───── Records shown
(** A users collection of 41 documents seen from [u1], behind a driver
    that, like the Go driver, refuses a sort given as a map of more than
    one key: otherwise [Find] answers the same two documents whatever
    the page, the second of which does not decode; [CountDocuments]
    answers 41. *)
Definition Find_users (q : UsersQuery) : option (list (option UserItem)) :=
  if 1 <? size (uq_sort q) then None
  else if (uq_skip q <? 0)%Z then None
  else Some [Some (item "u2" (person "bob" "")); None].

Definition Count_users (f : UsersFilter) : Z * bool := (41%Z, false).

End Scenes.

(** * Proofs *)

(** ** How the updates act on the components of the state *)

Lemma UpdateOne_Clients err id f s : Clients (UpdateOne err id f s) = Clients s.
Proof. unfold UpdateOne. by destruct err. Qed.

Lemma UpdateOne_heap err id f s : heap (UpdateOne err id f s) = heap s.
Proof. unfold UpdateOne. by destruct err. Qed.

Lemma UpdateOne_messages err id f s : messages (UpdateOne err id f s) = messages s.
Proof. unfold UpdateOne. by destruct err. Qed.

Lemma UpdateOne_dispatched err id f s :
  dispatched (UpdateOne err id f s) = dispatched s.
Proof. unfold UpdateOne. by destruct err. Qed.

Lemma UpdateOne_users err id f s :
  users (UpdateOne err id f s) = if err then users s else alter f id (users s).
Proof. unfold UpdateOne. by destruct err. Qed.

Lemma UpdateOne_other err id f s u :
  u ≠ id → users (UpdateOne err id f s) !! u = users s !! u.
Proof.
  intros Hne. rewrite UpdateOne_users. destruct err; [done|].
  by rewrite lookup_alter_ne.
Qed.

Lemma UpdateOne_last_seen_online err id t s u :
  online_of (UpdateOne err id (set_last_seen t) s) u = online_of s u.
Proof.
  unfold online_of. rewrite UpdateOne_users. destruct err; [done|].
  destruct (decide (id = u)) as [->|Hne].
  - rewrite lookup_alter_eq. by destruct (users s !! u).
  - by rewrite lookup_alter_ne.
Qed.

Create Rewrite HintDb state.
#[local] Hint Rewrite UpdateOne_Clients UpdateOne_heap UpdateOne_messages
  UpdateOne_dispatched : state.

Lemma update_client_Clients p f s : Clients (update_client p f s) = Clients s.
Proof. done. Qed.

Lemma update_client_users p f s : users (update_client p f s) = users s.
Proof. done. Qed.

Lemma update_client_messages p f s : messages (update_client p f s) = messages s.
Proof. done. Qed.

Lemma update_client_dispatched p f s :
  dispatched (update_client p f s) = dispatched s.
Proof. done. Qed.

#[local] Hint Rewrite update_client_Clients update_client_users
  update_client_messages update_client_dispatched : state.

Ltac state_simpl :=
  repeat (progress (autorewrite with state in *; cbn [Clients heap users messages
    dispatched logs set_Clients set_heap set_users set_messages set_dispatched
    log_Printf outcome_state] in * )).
──────────
* Exercise objective
Return each line of the data above that includes the word "else".

* Answer to this exercise
  else if (uq_skip q <? 0)%Z then None
  else Some [Some (item "u2" (person "bob" "")); None].
  users (UpdateOne err id f s) = if err then users s else alter f id (users s).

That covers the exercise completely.